Collected data:
*** Begin section ***
(** A generation that panics, in whichever of the two forms of a request, leaves
    the cache's lock poisoned: every later request panics too, and stays counted
    as in flight. *)
Theorem panic_poisons_cache s config prompt toks s' he is_completion prompt2 config2 :
  mx_poisoned (as_cache s) = false → locked_generate exp random max_seq_len (λ _, false) config prompt s = (s', toks, Panic) → healthy (as_dashboard s') →
  let '(s2, r) := complete_prompt exp random tk max_seq_len he is_completion prompt2 config2 s' in
  r = Panic ∧ mx_poisoned (as_cache s2) = true ∧
  active_requests (guarded (metrics (as_dashboard s2))) = (active_requests (guarded (metrics (as_dashboard s'))) + 1)%Z.
Proof.
  intros Hp Hg Hd. unfold locked_generate in Hg. rewrite Hp in Hg. destruct (Generation.generate_with_cancel _ _ _ _ _ _ _) as [[[c e] log] r'].
  simplify_eq. destruct (started_run _ Hd) as (i & Hs & Ha & _). unfold complete_prompt, sbind, on_dashboard, on_metrics. cbn [as_dashboard] in *.
  rewrite Hs. done.
Qed.
End sequential_spec.

(** ** Witnesses *)

Module HttpWitness.
Import DistLoopExample PipelineExample RebalanceExample.

Definition tok : Tokenizer := {| encode := λ _, Some [1; 2; 3]%Z; decode := λ ts, Some (if bool_decide (ts = [0; 0]%Z) then "aa" else "?") |}.
Definition ask : CompletionRequest :=
  {| cr_model := None; cr_prompt := "hello"; cr_max_tokens := 2; cr_temperature := f32_zero; cr_top_p := f32_one; cr_top_k := 0; cr_stream := false |}.
Definition he0 : HandlerEnv := {| he_id := "cmpl-0"; he_created := 0; he_start := 0; he_first := 5; he_end := 9; he_record := 10 |}.
Definition d0 : DashboardState := {| metrics := metrics_new; request_log := request_log_new |}.
Lemma d0_healthy : healthy d0.
Proof. split; cbn; done || lia. Qed.

Definition asked : PendingRequest :=
  {| req_seq_id := 0; prompt_tokens := [1; 2; 3]%Z; req_max_tokens := 2; req_temperature := f32_zero; req_top_k := 0; req_top_p := f32_one;
     req_seed := None; req_stop_tokens := [128001; 128008; 128009]%Z; req_event_tx := 0 |}.
Lemma asked_submitted : submitted (run_calls tok [CallCompletion ask]) = [asked].
Proof. vm_compute. reflexivity. Qed.

Definition s0 : DistLoop := start [DistLoopExample.logits; DistLoopExample.logits; DistLoopExample.logits].
Definition s1 : DistLoop := (DistLoopExample.run [env [asked] None] s0).1.


#[local] Existing Instance Generation.GenerationWitness.counting.
#[local] Existing Instance Generation.GenerationWitness.counting_laws.
Definition app0 : AppState nat := {| as_cache := mutex_new Generation.GenerationWitness.c0; as_engine := 0; as_dashboard := d0 |}.
Definition answer (config : Generation.GenerationConfig) := complete_prompt Generation.GenerationWitness.ident Generation.GenerationWitness.zero_rng tok 100 he0 true [7; 8; 9]%Z config app0.

Lemma sequential_answer_witness :
  ∃ resp rec, (answer (generation_config 3 f32_zero 0 f32_one)).2 = Ok resp ∧ cache_kept app0 (answer (generation_config 3 f32_zero 0 f32_one)).1 ∧
    accounted d0 (as_dashboard (answer (generation_config 3 f32_zero 0 f32_one)).1) rec.
Proof.
  destruct (sequential_answer Generation.GenerationWitness.ident Generation.GenerationWitness.zero_rng tok 100 he0 true [7; 8; 9]%Z
              (generation_config 3 f32_zero 0 f32_one) app0 (answer (generation_config 3 f32_zero 0 f32_one)).1
              (answer (generation_config 3 f32_zero 0 f32_one)).2) as (resp & rec & Hr & Hc & Ha & _).
  - apply Generation.GenerationWitness.c0_inv.
  - done.
  - apply d0_healthy.
  - apply surjective_pairing.
  - vm_compute. done.
  - by exists resp, rec.
Defined.
End HttpWitness.
(* ===== verification/Coordinator.v ===== *)
(** * The coordinator process
      ([bins/fracture-coordinator-cuda/src/{handlers,pipeline_setup}.rs])

    The sequential completion handler, the start-up that turns registered workers
    into a pipeline, the task that lets workers reconnect, and the view of the
    cluster for the dashboard.  The pipeline, the registry and the sequence
    states are shared with other tasks, which may change them whenever a lock is
    free. *)

From stdpp Require Import pretty.
From S2P Require Import Prelude F32 Core Frame Connection LayerScheduler SeqState Registry DistPipeline Rebalance Worker WorkerLoop DistLoop DistLoopRun.
From S2P Require Sampling Generation Dashboard Http.

(** ** Sequential generation *)

Record Shared := { sh_pipeline : DistributedPipeline; sh_registry : PeerRegistry; sh_mgr : SequenceStateManager }.

Definition STOP_TOKENS : list Z := [128001; 128008; 128009]%Z.

Definition on_pipeline {A : Type} (m : st (DistributedPipeline * PeerRegistry) A) : st Shared A := λ s,
  let '((p, reg), r) := m (sh_pipeline s, sh_registry s) in ({| sh_pipeline := p; sh_registry := reg; sh_mgr := sh_mgr s |}, r).
Definition on_registry {A : Type} (m : DistributedPipeline → st PeerRegistry A) : st Shared A := λ s,
  let '(reg, r) := m (sh_pipeline s) (sh_registry s) in ({| sh_pipeline := sh_pipeline s; sh_registry := reg; sh_mgr := sh_mgr s |}, r).
Definition on_mgr {A : Type} (m : st SequenceStateManager A) : st Shared A := λ s,
  let '(mgr, r) := m (sh_mgr s) in ({| sh_pipeline := sh_pipeline s; sh_registry := sh_registry s; sh_mgr := mgr |}, r).
(** * A 2048-style sliding-tile game: the move-resolution engine, the
      animation player, the drawing of the tiles and the game loop of
      [game.js], embedded in Rocq.

    The JavaScript classes [Tile], [GameState], [GameAnimationController],
    [GameInputController] and [GameController] are translated method by
    method, and so are the methods of [GameGraphicsController] that decide
    which tiles are drawn, where, and with which colour and text.

    - A [Tile] and a [GameState] are records; a board owns its tiles, so the
      tile objects are values stored in the board's [tiles] list.
    - The history arrays [prevIndex] and [prevLevel] are JavaScript arrays
      that [moveTo] and [clone] pass around by reference and that [mergeWith]
      extends in place with [push].  They live in an explicit [heap]; a tile
      holds addresses.
    - [Math.random] is an oracle: a list of draws consumed from the head.
    - [new Date()] is a parameter: a time in milliseconds.
    - The canvas is not modelled: a frame is the list of the calls of
      [drawTile] it is made of.
    - Methods that can throw (a property read on [null] or [undefined]) or
      that can loop return [option]; [None] means no normal return within
      the fuel and the draws given.  That [gravitate], [move], [isGameOver],
      [updateStatus] and [tick] do return is proved below. *)

From stdpp Require Import base numbers list option relations strings pretty.
From Stdlib Require Import QArith Qminmax Lia Lqa.

#[local] Open Scope Z_scope.

(** ** Enumerations *)

Module Direction.
Inductive t := Right | Up | Left | Down.

#[global] Instance eq_dec : EqDecision t.
Proof. solve_decision. Defined.

(** [for (let dir in Direction)] visits the keys in insertion order. *)
Definition all : list t := [Right; Up; Left; Down].
End Direction.

Module GameStatus.
Inductive t := InProgress | Won | Continued | Lost.

#[global] Instance eq_dec : EqDecision t.
Proof. solve_decision. Defined.
End GameStatus.

Module TileStatus.
Inductive t := Empty | Spawned | Still | Moved | Merged.
Lemma step_state_and_total_reward_witness :
  action_repeat demo_task = 3%nat /\
  length (target_pos demo_task) = 3%nat /\
  length [400; 1; -1; 0; 0] = 5%nat /\
  exists rs s1 s2 s3 d1 d2 d3 self1 self2 self3 r1 r2 r3 next_state total,
    rotor_speeds [400; 1; -1; 0; 0] = Ok rs /\
    @sim_trace nat blip 3 (sim demo_task) rs = [(s1, d1); (s2, d2); (s3, d3)] /\
    @get_reward nat blip (set_sim demo_task s1) = Ok (self1, [r1]) /\
    @get_reward nat blip (set_sim self1 s2) = Ok (self2, [r2]) /\
    @get_reward nat blip (set_sim self2 s3) = Ok (self3, [r3]) /\
    @step nat blip demo_task [400; 1; -1; 0; 0]
      = Ok (self3, (next_state, Arr [total], d3)) /\
    next_state =
      @sim_pose nat blip s1 ++ @sim_angular_v nat blip s1 ++
      @sim_pose nat blip s2 ++ @sim_angular_v nat blip s2 ++
      @sim_pose nat blip s3 ++ @sim_angular_v nat blip s3 /\
    length next_state = 27%nat /\
    total = r1 + r2 + r3.
Proof.
  repeat (split; [reflexivity|]).
  apply (@step_state_and_total_reward nat blip (tick_sim_shapes _) demo_task
           [400; 1; -1; 0; 0]); reflexivity.
Defined.

Lemma suminitdist_floor_invariant_witness :
  @reachable nat blip demo_task /\
  5 <= suminitdist demo_task /\
  (forall new_tgt_pos self' state,
      @reset nat blip demo_task new_tgt_pos = Ok (self', state) ->
      5 <= suminitdist self') /\
  (forall t0 t1 t2 p0 p1 p2 p3 p4 p5,
      @sim_init_pose nat blip (sim demo_task) = [p0; p1; p2; p3; p4; p5] ->
      exists self' state,
        @reset nat blip demo_task (Some [t0; t1; t2]) = Ok (self', state) /\
        target_pos self' = [t0; t1; t2] /\
        initvec2tgt self' = [t0 - p0; t1 - p1; t2 - p2] /\
        5 <= suminitdist self').
Proof.
  split; [apply demo_task_reachable|].
  apply (@suminitdist_floor_invariant nat blip (tick_sim_resets _) demo_task).
  apply demo_task_reachable.
Defined.

End Runs.

(** * Further properties of the module *)

(** ** smoothabs and mag *)

Section HelperProperties.

Lemma sum_acc (l : array) : forall a, fold_left Rplus l a = a + sum l.
Proof.
  unfold sum. induction l as [|x l IH]; intros a; simpl.
  - lra.
  - rewrite (IH (a + x)), (IH (0 + x)). lra.
Qed.

Lemma sum_cons x (l : array) : sum (x :: l) = x + sum l.
Proof. unfold sum at 1. simpl. rewrite sum_acc. lra. Qed.

Lemma dot_self_cons x (v : array) : dot (x :: v) (x :: v) = x * x + dot v v.
Proof. unfold dot. simpl. apply sum_cons. Qed.

Lemma dot_self_nonneg (v : array) : 0 <= dot v v.
Proof.
  induction v as [|x v IH].
  - unfold dot, sum. simpl. lra.
  - rewrite dot_self_cons. nra.
Qed.

Lemma dot_self_le_sum_abs (v : array) :
  0 <= sum (map Rabs v) /\ dot v v <= sum (map Rabs v) * sum (map Rabs v).
Proof.
  induction v as [|x v [IH0 IH]].
  - unfold dot, sum. simpl. lra.
  - simpl map. rewrite sum_cons, dot_self_cons.
    pose proof (Rabs_pos x) as Hx.
    assert (Hsq : x * x = Rabs x * Rabs x).
    { unfold Rabs. destruct (Rcase_abs x); ring. }
    split; [lra|]. rewrite Hsq. nra.
Qed.

Lemma smoothabs_of_abs x : smoothabs (Rabs x) = smoothabs x.
Proof.
  unfold smoothabs, square. f_equal.
  unfold Rabs. destruct (Rcase_abs x); ring.
Qed.

Lemma smoothabs_le x y : Rabs x <= Rabs y -> smoothabs x <= smoothabs y.
Proof.
  intros Hxy. rewrite <- (smoothabs_of_abs x), <- (smoothabs_of_abs y).
  unfold smoothabs. apply sqrt_le_1_alt.
  pose proof (Rabs_pos x). unfold square. nra.
Qed.

Lemma smoothabs_floor x :
  smoothabs 0 <= smoothabs x /\ Rabs x <= smoothabs x.
Proof.
  split.
  - apply smoothabs_le. rewrite Rabs_R0. apply Rabs_pos.
  - left. apply smoothabs_above_abs.
Qed.

(** X1: [smoothabs] is even, never below [smoothabs 0 > 0], and lies
    between the absolute value and the absolute value plus [smoothabs 0]. *)
Theorem smoothabs_approximates_abs :
  forall x : R,
    smoothabs (- x) = smoothabs x /\
    0 < smoothabs 0 <= smoothabs x /\
    Rabs x <= smoothabs x <= Rabs x + smoothabs 0.
Proof.
  intros x. split; [apply smoothabs_opp|].
  split.
  - split; [apply smoothabs_pos|].
    apply smoothabs_le. rewrite Rabs_R0. apply Rabs_pos.
  - split; [left; apply smoothabs_above_abs|].
    pose proof (smoothabs_pos 0) as H0. pose proof (Rabs_pos x) as Hx.
    rewrite <- (smoothabs_of_abs x).
    rewrite <- (sqrt_square (Rabs x + smoothabs 0)) by lra.
    unfold smoothabs at 1. apply sqrt_le_1_alt.
    assert (Hs : smoothabs 0 * smoothabs 0 = square 0 + 10e-16).
    { unfold smoothabs. apply sqrt_sqrt.
      left. apply smoothabs_arg_pos. }
    unfold square in *. nra.
Qed.

Lemma mag_le_sum_abs (v : array) : mag v <= sum (map Rabs v).
Proof.
  destruct (dot_self_le_sum_abs v) as [H0 Hle].
  unfold mag. rewrite <- (sqrt_square (sum (map Rabs v))) by exact H0.
  now apply sqrt_le_1_alt.
Qed.

(** X2: [mag] is a norm between the largest component and the plain
    absolute sum: it is never negative, no component exceeds it in
    absolute value, it is at most the sum of the absolute values, and it
    is 0 only for a vector of zeros. *)
Theorem mag_between_max_and_sum :
  forall v : array,
    0 <= mag v /\
    (forall x, In x v -> Rabs x <= mag v) /\
    mag v <= sum (map Rabs v) /\
    (mag v = 0 -> Forall (fun x => x = 0) v).
Proof.
  intros v.
  assert (Hin : forall x, In x v -> x * x <= dot v v).
  { induction v as [|y v IH]; intros x Hx; [destruct Hx|].
    rewrite dot_self_cons. pose proof (dot_self_nonneg v).
    destruct Hx as [-> | Hx]; [nra|].
    specialize (IH x Hx). nra. }
  split; [apply sqrt_pos|]. split; [|split].
  - intros x Hx. unfold mag.
    rewrite <- sqrt_Rsqr_abs. apply sqrt_le_1_alt.
    unfold Rsqr. now apply Hin.
  - apply mag_le_sum_abs.
  - intros Hz. unfold mag in Hz.
    apply sqrt_eq_0 in Hz; [|apply dot_self_nonneg].
    apply Forall_forall. intros x Hx.
    specialize (Hin x Hx). nra.
Qed.

End HelperProperties.

(** ** calc_reward, get_reward and get_max_reward *)

Section RewardProperties.

Context {S : Type}.

Lemma tanh_le x y : x <= y -> tanh x <= tanh y.
Proof.
  intros [Hlt | ->]; [left; now apply tanh_lt | right; reflexivity].
Qed.

Lemma wrap_once_turn a :
  0 <= a <= 2 * PI -> Rabs (wrap_once a) <= PI.
Proof.
  intros Ha. pose proof PI_gt_2. unfold wrap_once.
  destruct (Rgt_dec a PI); apply Rabs_le; lra.
Qed.

(** What a returning call of [calc_reward] returned. *)
Lemma calc_reward_inv (self self' : Task S) time position angles velocities r :
  calc_reward self time position angles velocities = Ok (self', r) ->
  exists rvec2tgt phi theta,
    sub (target_pos self) position = Ok rvec2tgt /\
    getitem angles 0 = Ok phi /\ getitem angles 1 = Ok theta /\
    r = [tanh (2 - (smoothabs (wrap_once theta) + smoothabs (wrap_once phi)))] /\
    distpunishment self' = Some (sum (map smoothabs rvec2tgt) / suminitdist self) /\
    highanglepunishment self' =
      Some (smoothabs (wrap_once theta) + smoothabs (wrap_once phi)).
Proof.
  unfold calc_reward. intros Hc.
  destruct (sub (target_pos self) position) as [rv|]; simpl in Hc; [|discriminate].
  destruct (getitem angles 0) as [phi|]; simpl in Hc; [|discriminate].
  destruct (getitem angles 1) as [theta|]; simpl in Hc; [|discriminate].
  injection Hc as <- <-. exists rv, phi, theta. simpl. repeat split.
Qed.

Lemma reward_le_level a b :
  tanh (2 - (smoothabs a + smoothabs b)) <= tanh (2 - (smoothabs 0 + smoothabs 0)).
Proof.
  apply tanh_le.
  destruct (smoothabs_floor a) as [Ha _].
  destruct (smoothabs_floor b) as [Hb _].
  lra.
Qed.

End RewardProperties.

Section RewardExtras.

Context {S : Type} `{PhysicsSim S}.

Lemma sum_smoothabs_self (l : array) :
  sum (map smoothabs (zip_with Rminus l l)) = INR (length l) * smoothabs 0.
Proof.
  induction l as [|x l IH].
  - unfold sum. simpl. lra.
  - cbn [zip_with map]. rewrite sum_cons, IH.
    replace (x - x) with 0 by lra.
    change (length (x :: l)) with (Datatypes.S (length l)).
    rewrite S_INR. lra.
Qed.

(** X3: the reward is the same when roll and pitch are exchanged, it is
    never above the reward of level flight, and for roll and pitch in
    [0, 2*pi] it is never below [tanh (2 - 2 * smoothabs PI)]. *)
Theorem calc_reward_bounds :
  forall (self : Task S) (time : R) (position velocities rest : array)
         (roll pitch : R),
    length (target_pos self) = 3%nat -> length position = 3%nat ->
    exists s s' r,
      calc_reward self time position (roll :: pitch :: rest) velocities
        = Ok (s, [r]) /\
      calc_reward self time position (pitch :: roll :: rest) velocities
        = Ok (s', [r]) /\
      r <= tanh (2 - (smoothabs 0 + smoothabs 0)) /\
      (0 <= roll <= 2 * PI -> 0 <= pitch <= 2 * PI ->
       tanh (2 - (smoothabs PI + smoothabs PI)) <= r).
Proof.
  intros self time position velocities rest roll pitch Ht Hp.
  destruct (calc_reward_returns self time position velocities roll pitch rest Ht Hp)
    as [d1 E1].
  destruct (calc_reward_returns self time position velocities pitch roll rest Ht Hp)
    as [d2 E2].
  rewrite (Rplus_comm (smoothabs (wrap_once roll))) in E2.
  do 3 eexists. split; [exact E1|]. split; [exact E2|].
  split; [apply reward_le_level|].
  intros Hroll Hpitch. apply tanh_le.
  assert (Rabs PI = PI) as HPI by (apply Rabs_right; pose proof PI_gt_2; lra).
  pose proof (smoothabs_le (wrap_once roll) PI) as L1.
  pose proof (smoothabs_le (wrap_once pitch) PI) as L2.
  rewrite HPI in L1, L2.
  specialize (L1 (wrap_once_turn roll Hroll)).
  specialize (L2 (wrap_once_turn pitch Hpitch)).
  lra.
Qed.

(** X4: [calc_reward] validates nothing itself.  A position that is
    neither of the target's three components nor a single one stops at
    the subtraction with ValueError; with a fitting position, fewer than
    two angles stop at the subscript with IndexError. *)
Theorem calc_reward_raises :
  forall (self : Task S) (time : R) (position angles velocities : array),
    length (target_pos self) = 3%nat ->
    (length position <> 1%nat -> length position <> 3%nat ->
     calc_reward self time position angles velocities = Raise ValueError) /\
    (length position = 3%nat -> (length angles < 2)%nat ->
     calc_reward self time position angles velocities = Raise IndexError).
Proof.
  intros self time position angles velocities Ht. split.
  - intros H1 H3. unfold calc_reward, sub, broadcast2. rewrite Ht.
    destruct (Nat.eqb_spec 3 (length position)) as [E|_]; [congruence|].
    destruct (Nat.eqb_spec (length position) 1) as [E|_]; [congruence|].
    reflexivity.
  - intros Hp Ha.
    destruct (sub_vec3 _ _ Ht Hp) as (x & y & z & Hsub).
    unfold calc_reward. rewrite Hsub. simpl.
    destruct angles as [|phi [|theta rest]]; simpl in *;
      [reflexivity | reflexivity | lia].
Qed.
*** End section ***
- _What you need to do_: What you return should be exactly the lines above, starting at the one with "intros self time position angles" and ending at the one with "destruct (Nat.eqb_spec 3", and nothing else.

- _Written solution_:
  intros self time position angles velocities Ht. split.
  - intros H1 H3. unfold calc_reward, sub, broadcast2. rewrite Ht.
    destruct (Nat.eqb_spec 3 (length position)) as [E|_]; [congruence|].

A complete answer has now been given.